Instead of starting a new Thread instance for each Grid square, I can fan out by submitting a function to an executor that will be run in a separate thread. Later, I can wait for the result of all tasks in order to fan in:

Click here to view code image

from concurrent.futures import ThreadPoolExecutor

def simulate_pool(pool, grid):
    next_grid = LockingGrid(grid.height, grid.width)

    futures = []
    for y in range(grid.height):
        for x in range(grid.width):
            args = (y, x, grid.get, next_grid.set)
            future = pool.submit(step_cell, *args)  # Fan out
            futures.append(future)

    for future in futures:
        future.result()                             # Fan in

    return next_grid

The threads used for the executor can be allocated in advance, which means I don’t have to pay the startup cost on each execution of simulate_pool.

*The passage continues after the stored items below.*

(** * Separate-chaining hash sets: Sequential, Coarse-Grained, Striped, Refinable

    A shallow embedding of the five class templates of the repository
    (the two drafts of [HashSetRefinable] are kept apart) as state-passing
    functions, for an externally serialized caller: one operation runs from
    its first statement to its return before the next one starts.

    - [size_t] values are [N] with the 64-bit wrap-around written out.
    - A [std::vector] is a [list]; [operator[]] out of range is undefined
      behaviour and is the [None] of an [option].
    - A [std::mutex] is [Free] or [Held]; acquiring a [Held] mutex blocks,
      and in a serialized run nobody is left to release it, so the call does
      not return: [None].
    - An operation returns [None] exactly when the C++ call has undefined
      behaviour (modulo by zero, bad index) or never returns (blocked on a
      mutex, spinning in a wait gate, restarting its retry loop forever). *)

From stdpp Require Import base numbers option list relations.

Local Open Scope N_scope.

(** ** [size_t] arithmetic *)

Definition size_t_modulus : N := 2 ^ 64.

Definition wrap (n : N) : N := n mod size_t_modulus.

(** [++x] / [fetch_add(1)] and [--x] / [fetch_sub(1)] on a [size_t]. *)
Definition size_t_inc (n : N) : N := wrap (n + 1).
Definition size_t_dec (n : N) : N := wrap (n + (size_t_modulus - 1)).
(** [x * 2] on a [size_t]. *)
Definition size_t_double (n : N) : N := wrap (n * 2).

(** ** Load factor tests

    [static_cast<double>(size) / static_cast<double>(cap)] compared with
    [4.0] and with [1.0].  Below 2^53 both conversions are exact and the
    rounded quotient lies on the same side of the threshold as the exact
    one, so the test is an integer comparison; the embedding keeps the
    exact comparison for larger values too.  With [cap = 0] IEEE division
    yields an infinity (greater than [4.0], not less than [1.0]) or, for
    [0/0], a NaN (every comparison false). *)

Definition lf_gt (size cap : N) : bool :=
  if cap =? 0 then negb (size =? 0) else 4 * cap <? size.

Definition lf_lt (size cap : N) : bool :=
  if cap =? 0 then false else size <? cap.

(** ** Mutexes *)

Inductive mutex : Set := Free | Held.

(** [m.lock()]: returns once the mutex is acquired. *)
Definition lock (m : mutex) : option mutex :=
  match m with Free => Some Held | Held => None end.

(** [m.unlock()]. *)
Definition unlock (m : mutex) : mutex := Free.

(** [locks_[i].lock()]. *)
Definition lock_at (i : nat) (ls : list mutex) : option (list mutex) :=
  m ← ls !! i; m' ← lock m; Some (<[i := m']> ls).

(** Release of [locks_[i]] by the guard that holds it. *)
Definition unlock_at (i : nat) (ls : list mutex) : list mutex :=
  alter unlock i ls.

(** [for (auto& lock : locks_) lock.lock();] *)
Fixpoint lock_all (ls : list mutex) : option (list mutex) :=
  match ls with
  | [] => Some []
  | m :: rest => m' ← lock m; rest' ← lock_all rest; Some (m' :: rest')
  end.

(** [for (auto& lock : locks_) lock.unlock();] *)
Definition unlock_all (ls : list mutex) : list mutex := unlock <$> ls.

(** No mutex of the array is held. *)
Definition all_free (ls : list mutex) : Prop :=
  ∀ i m, ls !! i = Some m → m = Free.

(** ** Bucket chains *)

Section Chain.
Context {T : Type} `{EqDecision T}.
Variable hasher : T → N.

(** [std::find(b.begin(), b.end(), elem)]: the position of the first
    element equal to [elem]; [None] stands for [b.end()]. *)
Fixpoint find (b : list T) (elem : T) : option nat :=
  match b with
  | [] => None
  | x :: rest => if decide (x = elem) then Some 0%nat else S <$> find rest elem
  end.

(** [it != b.end()]. *)
Definition not_end (it : option nat) : bool :=
  match it with Some _ => true | None => false end.

(** [b.erase(it)] for a valid iterator. *)
Definition erase (b : list T) (it : nat) : list T := delete it b.

(** [b.push_back(elem)]. *)
Definition push_back (b : list T) (elem : T) : list T := b ++ [elem].

(** [hasher_(x) % n]. *)
Definition hash_mod (x : T) (n : N) : option N :=
  if n =? 0 then None else Some (hasher x mod n).

(** Body of the inner rehash loop:
    [size_t i = hasher_(v) % new_cap; new_buckets[i].push_back(v);] *)
Definition rehash_one (new_cap : N) (new_buckets : list (list T)) (v : T)
    : option (list (list T)) :=
  i ← hash_mod v new_cap;
  b ← new_buckets !! N.to_nat i;
  Some (<[N.to_nat i := push_back b v]> new_buckets).

(** [for (auto& v : bucket) { ... }] *)
Fixpoint rehash_bucket (new_cap : N) (bucket : list T)
    (new_buckets : list (list T)) : option (list (list T)) :=
  match bucket with
  | [] => Some new_buckets
  | v :: rest =>
      nb ← rehash_one new_cap new_buckets v; rehash_bucket new_cap rest nb
  end.

(** [for (auto& bucket : buckets_) for (auto& v : bucket) { ... }] *)
Fixpoint rehash_buckets (new_cap : N) (buckets : list (list T))
    (new_buckets : list (list T)) : option (list (list T)) :=
  match buckets with
  | [] => Some new_buckets
  | bucket :: rest =>
      nb ← rehash_bucket new_cap bucket new_buckets;
      rehash_buckets new_cap rest nb
  end.

(** [std::vector<std::vector<T>> new_buckets(n)]. *)
Definition fresh_buckets (n : N) : list (list T) := replicate (N.to_nat n) [].

(** Invariant I2: every element sits in the bucket its hash selects. *)
Definition well_placed (buckets : list (list T)) : Prop :=
  ∀ i b v, buckets !! i = Some b → v ∈ b →
    N.to_nat (hasher v mod N.of_nat (length buckets)) = i.

End Chain.

(** ** HashSetSequential
    ([skeleton/src/hash_set_sequential.h]; the second copy of the header in
    the repository has the same code) *)

Module Sequential.
Section Sequential.
Context {T : Type} `{EqDecision T}.
Variable hasher : T → N.

Record state : Type := State {
  buckets_ : list (list T);
  size_ : N;
}.

Definition kMinBuckets : N := 4.

Definition NormalizeCapacity (cap : N) : N :=
  if cap =? 0 then kMinBuckets else cap.

(** The constructor. *)
Definition make (initial_capacity : N) : state :=
  {| buckets_ :=
       fresh_buckets (N.max (NormalizeCapacity initial_capacity) kMinBuckets);
     size_ := 0 |}.

(** [buckets_.size()]. *)
Definition capacity (st : state) : N := N.of_nat (length (buckets_ st)).

Definition Index (st : state) (x : T) : option N :=
  hash_mod hasher x (capacity st).

Definition Resize (new_cap : N) (st : state) : option state :=
  new_buckets ← rehash_buckets hasher new_cap (buckets_ st)
                  (fresh_buckets new_cap);
  Some {| buckets_ := new_buckets; size_ := size_ st |}.

Definition Add (elem : T) (st : state) : option (bool * state) :=
  i ← Index st elem;
  b ← buckets_ st !! N.to_nat i;
  match find b elem with
  | Some _ => Some (false, st)
  | None =>
      let st1 := {| buckets_ := <[N.to_nat i := push_back b elem]> (buckets_ st);
                    size_ := size_t_inc (size_ st) |} in
      if lf_gt (size_ st1) (capacity st1)
      then st2 ← Resize (size_t_double (capacity st1)) st1; Some (true, st2)
      else Some (true, st1)
  end.

Definition Remove (elem : T) (st : state) : option (bool * state) :=
  i ← Index st elem;
  b ← buckets_ st !! N.to_nat i;
  match find b elem with
  | None => Some (false, st)
  | Some it =>
      Some (true, {| buckets_ := <[N.to_nat i := erase b it]> (buckets_ st);
                     size_ := size_t_dec (size_ st) |})
  end.

Definition Contains (elem : T) (st : state) : option (bool * state) :=
  i ← Index st elem;
  b ← buckets_ st !! N.to_nat i;
  Some (not_end (find b elem), st).

Definition Size (st : state) : option (N * state) := Some (size_ st, st).

(** The calls of a client, and a run of them in order. *)
Inductive op : Type :=
| OpAdd (v : T)
| OpRemove (v : T)
| OpContains (v : T)
| OpSize.

Definition exec (o : op) (st : state) : option state :=
  match o with
  | OpAdd v => snd <$> Add v st
  | OpRemove v => snd <$> Remove v st
  | OpContains v => snd <$> Contains v st
  | OpSize => snd <$> Size st
  end.

Fixpoint run (ops : list op) (st : state) : option state :=
  match ops with
  | [] => Some st
  | o :: rest => st' ← exec o st; run rest st'
  end.

(** One completed call. *)
Inductive step : state → state → Prop :=
| step_Add v r st st' :
    Add v st = Some (r, st') → step st st'
| step_Remove v r st st' :
    Remove v st = Some (r, st') → step st st'
| step_Contains v r st st' :
    Contains v st = Some (r, st') → step st st'
| step_Size r st st' :
    Size st = Some (r, st') → step st st'.

(** States a caller can reach: construction, then completed calls. *)
Definition reachable (st : state) : Prop :=
  ∃ c, rtc step (make c) st.

(** What holds between calls: I1 and I2. *)
Definition invariant (st : state) : Prop :=
  kMinBuckets ≤ capacity st ∧ well_placed hasher (buckets_ st).

End Sequential.

Arguments state : clear implicits.
Arguments op : clear implicits.

End Sequential.

(** ** HashSetCoarseGrained *)

Module Coarse.
Section Coarse.
Context {T : Type} `{EqDecision T}.
Variable hasher : T → N.

Record state : Type := State {
  mutex_ : mutex;
  buckets_ : list (list T);
  size_ : N;
}.

Definition kMinBuckets : N := 4.

Definition NormalizeCapacity (cap : N) : N :=
  if cap =? 0 then kMinBuckets else cap.

Definition make (initial_capacity : N) : state :=
  {| mutex_ := Free;
     buckets_ :=
       fresh_buckets (N.max (NormalizeCapacity initial_capacity) kMinBuckets);
     size_ := 0 |}.

Definition capacity (st : state) : N := N.of_nat (length (buckets_ st)).

Definition Index (st : state) (elem : T) : option N :=
  hash_mod hasher elem (capacity st).

(** [std::scoped_lock lock(mutex_);] *)
Definition acquire (st : state) : option state :=
  m ← lock (mutex_ st);
  Some {| mutex_ := m; buckets_ := buckets_ st; size_ := size_ st |}.

(** Destructor of the [scoped_lock] at the end of the operation. *)
Definition release (st : state) : state :=
  {| mutex_ := unlock (mutex_ st); buckets_ := buckets_ st; size_ := size_ st |}.

(** Called with [mutex_] held. *)
Definition Resize (new_capacity : N) (st : state) : option state :=
  new_buckets ← rehash_buckets hasher new_capacity (buckets_ st)
                  (fresh_buckets new_capacity);
  Some {| mutex_ := mutex_ st; buckets_ := new_buckets; size_ := size_ st |}.

Definition Add (elem : T) (st : state) : option (bool * state) :=
  st0 ← acquire st;
  i ← Index st0 elem;
  b ← buckets_ st0 !! N.to_nat i;
  match find b elem with
  | Some _ => Some (false, release st0)
  | None =>
      let st1 := {| mutex_ := mutex_ st0;
                    buckets_ := <[N.to_nat i := push_back b elem]> (buckets_ st0);
                    size_ := size_t_inc (size_ st0) |} in
      if lf_gt (size_ st1) (capacity st1)
      then st2 ← Resize (size_t_double (capacity st1)) st1;
           Some (true, release st2)
      else Some (true, release st1)
  end.

Definition Remove (elem : T) (st : state) : option (bool * state) :=
  st0 ← acquire st;
  i ← Index st0 elem;
  b ← buckets_ st0 !! N.to_nat i;
  match find b elem with
  | None => Some (false, release st0)
  | Some it =>
      let st1 := {| mutex_ := mutex_ st0;
                    buckets_ := <[N.to_nat i := erase b it]> (buckets_ st0);
                    size_ := size_t_dec (size_ st0) |} in
      if lf_lt (size_ st1) (capacity st1)
      then st2 ← Resize (capacity st1 / 2) st1; Some (true, release st2)
      else Some (true, release st1)
  end.

Definition Contains (elem : T) (st : state) : option (bool * state) :=
  st0 ← acquire st;
  i ← Index st0 elem;
  b ← buckets_ st0 !! N.to_nat i;
  Some (not_end (find b elem), release st0).

Definition Size (st : state) : option (N * state) :=
  st0 ← acquire st;
  Some (size_ st0, release st0).

(** The calls of a client, and a run of them in order. *)
Inductive op : Type :=
| OpAdd (v : T)
| OpRemove (v : T)
| OpContains (v : T)
| OpSize.

Definition exec (o : op) (st : state) : option state :=
  match o with
  | OpAdd v => snd <$> Add v st
  | OpRemove v => snd <$> Remove v st
  | OpContains v => snd <$> Contains v st
  | OpSize => snd <$> Size st
  end.

Fixpoint run (ops : list op) (st : state) : option state :=
  match ops with
  | [] => Some st
  | o :: rest => st' ← exec o st; run rest st'
  end.

(** One completed call. *)
Inductive step : state → state → Prop :=
| step_Add v r st st' :
    Add v st = Some (r, st') → step st st'
| step_Remove v r st st' :
    Remove v st = Some (r, st') → step st st'
| step_Contains v r st st' :
    Contains v st = Some (r, st') → step st st'
| step_Size r st st' :
    Size st = Some (r, st') → step st st'.

(** States a caller can reach: construction, then completed calls. *)
Definition reachable (st : state) : Prop :=
  ∃ c, rtc step (make c) st.

(** What holds between calls: the mutex is free, and I2. *)
Definition invariant (st : state) : Prop :=
  mutex_ st = Free ∧ well_placed hasher (buckets_ st).

End Coarse.

Arguments state : clear implicits.
Arguments op : clear implicits.

End Coarse.

(** ** HashSetStriped *)

Module Striped.
Section Striped.
Context {T : Type} `{EqDecision T}.
Variable hasher : T → N.

Record state : Type := State {
  buckets_ : list (list T);
  size_ : N;
  locks_ : list mutex;
  resize_mutex_ : mutex;
}.

Definition kMinBuckets : N := 4.

Definition NormalizeCapacity (cap : N) : N :=
  if cap =? 0 then kMinBuckets else cap.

I can also specify the maximum number of threads to use for the pool—using the max_workers parameter—to prevent the memory blow-up issues associated with the naive Thread solution to the parallel I/O problem:

Click here to view code image

class ColumnPrinter:
    ...

grid = LockingGrid(5, 9)
grid.set(0, 3, ALIVE)
grid.set(1, 4, ALIVE)
grid.set(2, 2, ALIVE)
grid.set(2, 3, ALIVE)
grid.set(2, 4, ALIVE)

columns = ColumnPrinter()
with ThreadPoolExecutor(max_workers=10) as pool:
    for i in range(5):
        columns.append(str(grid))
        grid = simulate_pool(pool, grid)

print(columns)

>>>
    0     |     1     |     2     |     3     |     4
---*----- | --------- | --------- | --------- | ---------
----*---- | --*-*---- | ----*---- | ---*----- | ----*----
--***---- | ---**---- | --*-*---- | ----**--- | -----*---
--------- | ---*----- | ---**---- | ---**---- | ---***---
--------- | --------- | --------- | --------- | ---------

The best part about the ThreadPoolExecutor class is that it automatically propagates exceptions back to the caller when the result method is called on the Future instance returned by the submit method:

Click here to view code image

def game_logic(state, neighbors):
    ...
    raise OSError('Problem with I/O')
    ...

with ThreadPoolExecutor(max_workers=10) as pool:
    task = pool.submit(game_logic, ALIVE, 3)
    task.result()

>>>
Traceback ...
OSError: Problem with I/O

If I needed to provide I/O parallelism for the count_neighbors function in addition to game_logic, no modifications to the program would be required since ThreadPoolExecutor already runs these functions concurrently as part of step_cell. It’s even possible to achieve CPU parallelism by using the same interface if necessary (see Item 64: “Consider concurrent.futures for True Parallelism”).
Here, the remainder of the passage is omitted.